Last Friday’s job report sent the market in opposite directions.  After the release, showing over 300K jobs created and the last 2 months numbers increased, stocks fell sharply.  Later in the day, after realizing that wages only increased by .2%, stocks reversed course, ending the day higher. 

Friday’s action sums up the true uncertainty about where our economy is heading. 

The unexpected high job creation number suggested the economy remains stronger than anticipated which may force the Fed to continue to raise interest rates.

The lower-than-expected wage increase number was interpreted by investors as a sign wage pressure is abating, which may lead to a soft or “no” landing.

Is economic activity slowing, increasing, or staying range bound?  The answer for now, is purely speculative at best.

Week Ahead

This week brings continued inflation reports and the start of the all-important 3rd quarter corporate profit reports.

The Consumer Price Index (CPI) and the Producer Price Index (PPI) will shed light on our continuing battle with rising prices.

On Friday, profit season kicks in as we’ll hear from some of our major banks including JP Morgan, Wells Fargo, and Citi.  Particular attention should be paid to what is said about Commercial lending.  A businesses willingness to borrow often reflects their desire to expand based on their view of the economy.

Market Update

Stocks were mixed last week with the Dow off (.30%), the Russell 2000 off (2.22%), foreign stocks and emerging market stocks down less than (1%).

The Nasdaq finished higher, increasing 1.60% and the S&P 500 rose .48%.

Oil has fallen from over $90/barrel to finish last week at $82.81.  Will oil prices be impacted by the Israel/Palestine issue which could turn into a full-scale war?  Geopolitical events typically impact our impacts in the very short-term.  This event is worth keeping our thumbs on the pulse.

The yield on the 10-year US Treasury ending last week @ 4.795%.  Over the last few months, the 10-year yield has increased from 3.8%. 

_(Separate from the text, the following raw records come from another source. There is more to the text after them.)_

(** C5, as the code has it: the program counter and the index register
    are used as addresses with no mask.  After the two-byte program 0x1FFF
    (jump 0xFFF) the program counter is 0xFFF, and the next fetch reads
    [memory[0x1000]], past the end of memory.  jump-offset with the field
    0xFFF and [reg[0] = 0xFF] sets the program counter to 0x10FE, and
    add-to-index takes the index from 0xFFF to 0x10FE.  With the index at
    0xFFF the second sprite row, the BCD digits and the second byte of a
    register block all lie past the end of memory. *)
Theorem addresses_used_unmasked :
  pc <$> (LoadROM (Some jump_to_end_program) fresh ≫= Cycle) = Some 0xFFF ∧
  LoadROM (Some jump_to_end_program) fresh ≫= Cycles 2 = None ∧
  pc <$> OP_Bnnn jump_offset_state = Some 0x10FE ∧
  ¬ jump_offset_masked_spec jump_offset_state ∧
  index <$> OP_Fx1E (with_reg 0 0xFF (high_index_state 0xF01E)) = Some 0x10FE ∧
  OP_Dxyn (high_index_state 0xD012) = None ∧
  OP_Fx33 (high_index_state 0xF033) = None ∧
  OP_Fx55 (high_index_state 0xF155) = None ∧
  OP_Fx65 (high_index_state 0xF165) = None.
Proof.
  repeat split; try (vm_compute; reflexivity).
  intros Hspec. destruct (Hspec _ eq_refl) as [_ Hle].
  vm_compute in Hle. by apply Hle.
Qed.

(** ** Dispatch *)

(** C3, as the code has it: [table0], [table8] and [tableE] hold 15 entries
    and are indexed by a nibble, [tableF] holds 102 and is indexed by a
    byte.  A word of family 0x8 with low nibble 0xF (0x800F) and one of
    family 0xF with low byte above 0x65 (0xF0FF) read past the end of
    their table instead of reaching [OP_NULL]. *)
Theorem dispatch_reads_past_table_end (s : Chip8) :
  length table0 = 15%nat ∧ length table8 = 15%nat ∧
  length tableE = 15%nat ∧ length tableF = 102%nat ∧
  decode 0x800F = None ∧ dispatch (set_opcode 0x800F s) = None ∧
  decode 0xF0FF = None ∧ dispatch (set_opcode 0xF0FF s) = None.
Proof. repeat split; reflexivity. Qed.

(** ** store-registers and load-registers *)

Lemma set_memory_id s : set_memory (memory s) s = s.
Proof. by destruct s. Qed.

Lemma set_registers_id s : set_registers (registers s) s = s.
Proof. by destruct s. Qed.

Lemma store_register_eq i s :
  store_register i s = r ← load (registers s) i; set_mem (index s + i) r s.
Proof. reflexivity. Qed.

Lemma load_register_eq i s :
  load_register i s = m ← load (memory s) (index s + i); set_reg i m s.
Proof. reflexivity. Qed.

Lemma store_loop n : ∀ i s,
  0 ≤ i → i + Z.of_nat n ≤ Z.of_nat (length (registers s)) →
  0 ≤ index s → index s + i + Z.of_nat n ≤ Z.of_nat (length (memory s)) →
  ∃ m, for_loop n i store_register s = Some (set_memory m s) ∧
    length m = length (memory s) ∧
    (∀ j, i ≤ j < i + Z.of_nat n → load m (index s + j) = load (registers s) j) ∧
    (∀ a, ¬ (index s + i ≤ a < index s + i + Z.of_nat n) →
       load m a = load (memory s) a).
Proof.
  induction n as [|n IH]; intros i s Hi Hr Hidx Hm.
  - exists (memory s). rewrite set_memory_id.
    split; [done|]. split; [done|]. split; [intros; lia | done].
  - destruct (load_lt (registers s) i) as [r Hri]; [lia|].
    cbn [for_loop]. rewrite store_register_eq. rewrite Hri, bind_Some.
    rewrite set_mem_lt by lia. rewrite bind_Some.
    set (m1 := <[Z.to_nat (index s + i) := r]> (memory s)).
    destruct (IH (i + 1) (set_memory m1 s)) as (m & Hrun & Hlen & Hin & Hout);
      [simpl; unfold m1; rewrite ?length_insert; lia..|].
    simpl in Hlen, Hin, Hout.
    exists m. split; [exact Hrun|]. split.
    { rewrite Hlen. unfold m1. by rewrite length_insert. }
    split.
    + intros j Hj. destruct (decide (j = i)) as [->|Hne].
      * rewrite Hout by lia. rewrite Hri. unfold m1.
        apply load_insert_eq; lia.
      * apply Hin. lia.
    + intros a Ha. rewrite Hout by lia. unfold m1.
      apply load_insert_ne. lia.
Qed.

Lemma load_loop n : ∀ i s,
  0 ≤ i → i + Z.of_nat n ≤ Z.of_nat (length (registers s)) →
  0 ≤ index s → index s + i + Z.of_nat n ≤ Z.of_nat (length (memory s)) →
  ∃ r, for_loop n i load_register s = Some (set_registers r s) ∧
    length r = length (registers s) ∧
    (∀ j, i ≤ j < i + Z.of_nat n → load r j = load (memory s) (index s + j)) ∧
    (∀ j, ¬ (i ≤ j < i + Z.of_nat n) → load r j = load (registers s) j).
Proof.
  induction n as [|n IH]; intros i s Hi Hr Hidx Hm.
  - exists (registers s). rewrite set_registers_id.
    split; [done|]. split; [done|]. split; [intros; lia | done].
  - destruct (load_lt (memory s) (index s + i)) as [v Hv]; [lia|].
    cbn [for_loop]. rewrite load_register_eq. rewrite Hv, bind_Some.
    rewrite set_reg_lt by lia. rewrite bind_Some.
    set (r1 := <[Z.to_nat i := v]> (registers s)).
    destruct (IH (i + 1) (set_registers r1 s)) as (r & Hrun & Hlen & Hin & Hout);
      [simpl; unfold r1; rewrite ?length_insert; lia..|].
    simpl in Hlen, Hin, Hout.
    exists r. split; [exact Hrun|]. split.
    { rewrite Hlen. unfold r1. by rewrite length_insert. }
    split.
    + intros j Hj. destruct (decide (j = i)) as [->|Hne].
      * rewrite Hout by lia. rewrite Hv. unfold r1.
        apply load_insert_eq; lia.
      * apply Hin. lia.
    + intros j Hj. rewrite Hout by lia. unfold r1.
      apply load_insert_ne. lia.
Qed.

Lemma store_loop_frame n : ∀ i s s',
  for_loop n i store_register s = Some s' →
  index s' = index s ∧ registers s' = registers s.
Proof.
  induction n as [|n IH]; intros i s s' Hrun.
  - by injection Hrun as <-.
  - cbn [for_loop] in Hrun. rewrite store_register_eq in Hrun.
    destruct (load (registers s) i) as [r|]; [|done].
    rewrite bind_Some in Hrun. unfold set_mem in Hrun.
    destruct (store (memory s) (index s + i) r) as [m|]; [|done].
    rewrite !bind_Some in Hrun. by apply IH in Hrun.
Qed.

Lemma load_loop_frame n : ∀ i s s',
  for_loop n i load_register s = Some s' →
  index s' = index s ∧ memory s' = memory s.
Proof.
  induction n as [|n IH]; intros i s s' Hrun.
  - by injection Hrun as <-.
  - cbn [for_loop] in Hrun. rewrite load_register_eq in Hrun.
    destruct (load (memory s) (index s + i)) as [v|]; [|done].
    rewrite bind_Some in Hrun. unfold set_reg in Hrun.
    destruct (store (registers s) i v) as [r|]; [|done].
    rewrite !bind_Some in Hrun. by apply IH in Hrun.
Qed.

Lemma OP_Fx55_result s :
  valid s → index s + Vx_of s < 4096 →
  ∃ m, OP_Fx55 s = Some (set_memory m s) ∧
    length m = 4096%nat ∧
    (∀ j, 0 ≤ j ≤ Vx_of s → load m (index s + j) = reg s j).
Proof.
  intros Hs Hidx. pose proof (Vx_of_range s) as Hx.
  destruct (valid_index s Hs) as [Hi0 _].
  destruct (store_loop (Z.to_nat (Vx_of s + 1)) 0 s) as (m & Hrun & Hlen & Hin & _);
    [rewrite ?(valid_registers_length s Hs), ?(valid_memory_length s Hs); lia..|].
  exists m. unfold OP_Fx55. rewrite u8_Vx_of. split; [exact Hrun|].
  split; [by rewrite Hlen, (valid_memory_length s Hs)|].
  intros j Hj. apply Hin. lia.
Qed.

Lemma OP_Fx65_result s :
  length (registers s) = 16%nat → length (memory s) = 4096%nat →
  0 ≤ index s → index s + Vx_of s < 4096 →
  ∃ r, OP_Fx65 s = Some (set_registers r s) ∧
    (∀ j, 0 ≤ j ≤ Vx_of s → load r j = load (memory s) (index s + j)).
Proof.
  intros Hr Hm Hi0 Hidx. pose proof (Vx_of_range s) as Hx.
  destruct (load_loop (Z.to_nat (Vx_of s + 1)) 0 s) as (r & Hrun & _ & Hin & _);
    [rewrite ?Hr, ?Hm; lia..|].
  exists r. unfold OP_Fx65. rewrite u8_Vx_of. split; [exact Hrun|].
  intros j Hj. apply Hin. lia.
Qed.
(** * Temporal cognition core: scheduler, estimator and memory index

    A shallow embedding of the TypeScript sources
    [src/engines/priority-scheduler.ts], [src/engines/task-estimator.ts],
    [src/utils/confidence.ts], [src/utils/time-math.ts] (formatDuration,
    formatDurationRange, timeUntilDeadline, isTimeInRange,
    exponentialDecay), [src/managers/temporal-memory.ts],
    [src/engines/temporal-translator.ts] (formatDeadlineContext,
    formatRelativeTime) and the constants they import.

    Number model.  A JavaScript [number] is modelled by its mathematical
    value: rationals ([Q]) where the source only adds, multiplies, divides,
    compares and rounds, so that the definitions compute; reals ([R]) where
    the source calls [Math.exp], [Math.sqrt] or [Math.pow].  Rounding error
    of IEEE doubles is not modelled.  The two places where the source can
    leave the normal numbers on reachable inputs are modelled with the
    explicit values of [jsnum]: the quotient taken in calculateVariance
    ([NaN], [Inf]), and the weights of calculateConfidence, where
    [Math.exp] returns 0 for an old entry and Infinity for one dated far
    in the future.  Integer quantities (timestamps, counters, rounded
    durations, priorities) are [Z].

    Object model.  The active tasks and the memory index are plain
    objects read with [m[k]]; a name that is no key but is inherited from
    [Object.prototype] is found too.  The methods that test [m[k]] for
    truth are modelled with that case made explicit ([inherited],
    [Outcome]).

    Clock model.  [Date.now()] is an input: every operation takes the
    reading [now]; the readings taken inside one synchronous call are
    identified.  Random id suffixes and the md5 digest are inputs too. *)

From Stdlib Require Import ZArith QArith Qround Bool List String Ascii.
From Stdlib Require Import DecimalString Permutation Sorted Lia.
From Stdlib Require Import Reals Qreals Lra Lqa.
From Stdlib Require Import Qabs.
Import ListNotations.

(** ** Shared pieces *)

(** constants.ts *)
Definition MS_PER_SECOND : Z := 1000.
Definition MS_PER_MINUTE : Z := 60000.
Definition MS_PER_HOUR : Z := 3600000.
Definition MS_PER_DAY : Z := 86400000.

Inductive TaskCategory :=
| research | coding | writing | analysis | communication
| scheduling | file_operations | web_browsing | other.

Inductive TaskComplexity :=
| trivial | simple | moderate | complex | highly_complex.

Definition TaskCategory_eqb (a b : TaskCategory) : bool :=
  match a, b with
  | research, research | coding, coding | writing, writing
  | analysis, analysis | communication, communication
  | scheduling, scheduling | file_operations, file_operations
  | web_browsing, web_browsing | other, other => true
  | _, _ => false
  end.

Definition TaskComplexity_eqb (a b : TaskComplexity) : bool :=
  match a, b with
  | trivial, trivial | simple, simple | moderate, moderate
  | complex, complex | highly_complex, highly_complex => true
  | _, _ => false
  end.

(** interface DurationEstimate; [num] is the number model of the fields
    that are not integers by construction. *)
Record DurationEstimate (num : Type) := mkEstimate {
  minimumMs : num;
  expectedMs : num;
  maximumMs : num;
  confidence : num;
  basedOnSamples : Z;
  est_category : TaskCategory;
  est_complexity : TaskComplexity
}.
Arguments mkEstimate {num}.
Arguments minimumMs {num}.
Arguments expectedMs {num}.
Arguments maximumMs {num}.
Arguments confidence {num}.
Arguments basedOnSamples {num}.
Arguments est_category {num}.
Arguments est_complexity {num}.

(** [n.toString()] of an integer. *)
Definition show_Z (z : Z) : string := NilZero.string_of_int (Z.to_int z).

(** [Array.prototype.sort(cmp)] is a stable sort.  [before x y] says
    [cmp(x, y) <= 0]: [x] need not move behind [y].  The result of a
    stable sort is unique, so insertion from the right models it. *)
Section StableSort.
Context {A : Type} (before : A -> A -> bool).

Fixpoint sort_insert (x : A) (l : list A) : list A :=
  match l with
  | [] => [x]
  | y :: l' => if before x y then x :: y :: l' else y :: sort_insert x l'
  end.

Fixpoint js_sort (l : list A) : list A :=
  match l with
  | [] => []
  | x :: l' => sort_insert x (js_sort l')
  end.
End StableSort.

(** A plain JavaScript object used as a map from string keys: an
    association list in insertion order, which is the order of
    [Object.keys] and [Object.values] (the keys of this program are never
    array indices).  Well-formed maps have distinct keys. *)
Section ObjectMap.
Context {V : Type}.

Definition obj := list (string * V).

(** [m[k]] *)
Fixpoint obj_get (k : string) (m : obj) : option V :=
  match m with
  | [] => None
  | (k', v) :: m' => if String.eqb k' k then Some v else obj_get k m'
  end.

(** [m[k] = v]: an existing key keeps its place, a new key goes last. *)
Fixpoint obj_set (k : string) (v : V) (m : obj) : obj :=
  match m with
  | [] => [(k, v)]
  | (k', v') :: m' =>
      if String.eqb k' k then (k', v) :: m' else (k', v') :: obj_set k v m'
  end.

(** [delete m[k]] *)
Definition obj_delete (k : string) (m : obj) : obj :=
  filter (fun kv => negb (String.eqb (fst kv) k)) m.

Definition obj_keys (m : obj) : list string := map fst m.
Definition obj_values (m : obj) : list V := map snd m.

Many believe that yields are peaking and perhaps overshooting to the upside.  If the economy does slow, it should be expected that market interest rates will drop.  It’s hard not to lean in this camp as the Fed has and continues to withdraw the significant medicine injected with both higher rates and selling off the Fed’s balance sheet. 

Medicare Open-Enrollment

Get ready for the barrage of commercials and information over-load.  Medicare’s annual open enrollment runs from October 15th thru December 7th.

I suggest reviewing your Medicare coverage to make sure you have the best cost-effective coverage for your situation.

During the open-enrollment period, you can:

  • Change from one Medicare Advantage Program to another.  The new program will be effective 1/1/2024.
  • Change from Medicare Advantage to Original Medicare.  With Original Medicare Part A & B, you’ll need to shop and secure a Medicare Supplement and a Part D Prescription Drug plan.  If you are beyond the initial 6-month period of signing up for Part B, you may need to provide medical evidence of insurability for your Supplement plan.
  • Change your Part D prescription Drug program to another Part D plan.  If you do so, the new plan will become effective on 1/1/2024.

For Part D Prescription plan holders, I suggest shopping this coverage annually.  Insurance companies do make changes to their drug formulary, sometimes moving certain drugs from one tier to another.

To shop your Medicare Advantage plan or your Part D prescription drug programs, have a list of your current prescription drugs.  Some Medicare Insurance agents will shop your drug coverage for you or, you can go onto the Medicare website and do so yourself.

The website to shop for Medicare Advantage Plans, Supplements and the Part D prescription drug program can be found at:

https://www.medicare.gov/plan-compare/#/?year=2024&lang=en

Thank you for reading the weekly Retirement Blog.